> [Task]:
What lines of the data below include the word "unfold"? Report them by copying each.

(Data entries)
▬▬▬▬▬▬▬▬▬▬

(** X7.  If all anchor day indices lie in the 53 columns of the grid
    (0 to 370), every anchor is mapped to a day index between 0 and 370
    from the window start, that is into the 53 weeks of the window; the new
    index is the old one plus a whole number of weeks, and the row is the
    same. *)
Theorem mapped_days_in_window i0 is_ todayRow i :
  Forall (fun j => 0 <= j <= 370) (i0 :: is_) ->
  In i (i0 :: is_) ->
  let s := planShift (toColRow i0) (map toColRow is_) todayRow in
  0 <= remapIdx s i <= 370 /\
  remapIdx s i = i + 7 * s /\
  row (toColRow (remapIdx s i)) = row (toColRow i).
Proof.
  intros F I s.
  assert (Cb : forall j, 0 <= j <= 370 -> 0 <= col (toColRow j) <= 52 /\ 0 <= row (toColRow j) <= 6
                                       /\ j = col (toColRow j) * 7 + row (toColRow j)).
  { intros j R. unfold toColRow. cbn [col row]. rewrite Z.rem_mod_nonneg by lia.
    Z.div_mod_to_equations. lia. }
  set (p0 := toColRow i0) in *. set (ps := map toColRow is_) in *.
  assert (Ip : In (toColRow i) (p0 :: ps)).
  { change (p0 :: ps) with (map toColRow (i0 :: is_)). apply in_map, I. }
  assert (Wd : mathMax (col p0) (map col ps) - mathMin (col p0) (map col ps) + 1 <= GRID_WEEKS).
  { assert (A : forall c, In c (col p0 :: map col ps) -> 0 <= c <= 52).
    { intros c Hc. change (col p0 :: map col ps) with (map col (map toColRow (i0 :: is_))) in Hc.
      rewrite map_map in Hc. apply in_map_iff in Hc. destruct Hc as (j & <- & Hj).
      rewrite Forall_forall in F. apply Cb, F, Hj. }
    pose proof (A _ (mathMax_in (map col ps) (col p0))).
    pose proof (A _ (mathMin_in (map col ps) (col p0))).
    unfold GRID_WEEKS. lia. }
  pose proof (planShift_fits p0 ps todayRow (toColRow i) Wd Ip) as B. fold s in B.
  rewrite Forall_forall in F. destruct (Cb i (F i I)) as (C1 & C2 & C3).
  unfold shiftCoord in B. cbn [col] in B. unfold rightmostCol, GRID_WEEKS in B.
  assert (E : remapIdx s i = i + 7 * s).
  { unfold remapIdx, shiftCoord, fromColRow. cbn [col row]. lia. }
  split; [|split; [exact E|]].
  - rewrite E. lia.
  - rewrite E. unfold toColRow. cbn [row].
    rewrite !Z.rem_mod_nonneg by lia.
    Z.div_mod_to_equations. lia.
Qed.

▬▬▬▬▬▬▬▬▬▬

> [Your response]:
  { intros j R. unfold toColRow. cbn [col row]. rewrite Z.rem_mod_nonneg by lia.
    unfold GRID_WEEKS. lia. }
  unfold shiftCoord in B. cbn [col] in B. unfold rightmostCol, GRID_WEEKS in B.
  { unfold remapIdx, shiftCoord, fromColRow. cbn [col row]. lia. }
  - rewrite E. unfold toColRow. cbn [row].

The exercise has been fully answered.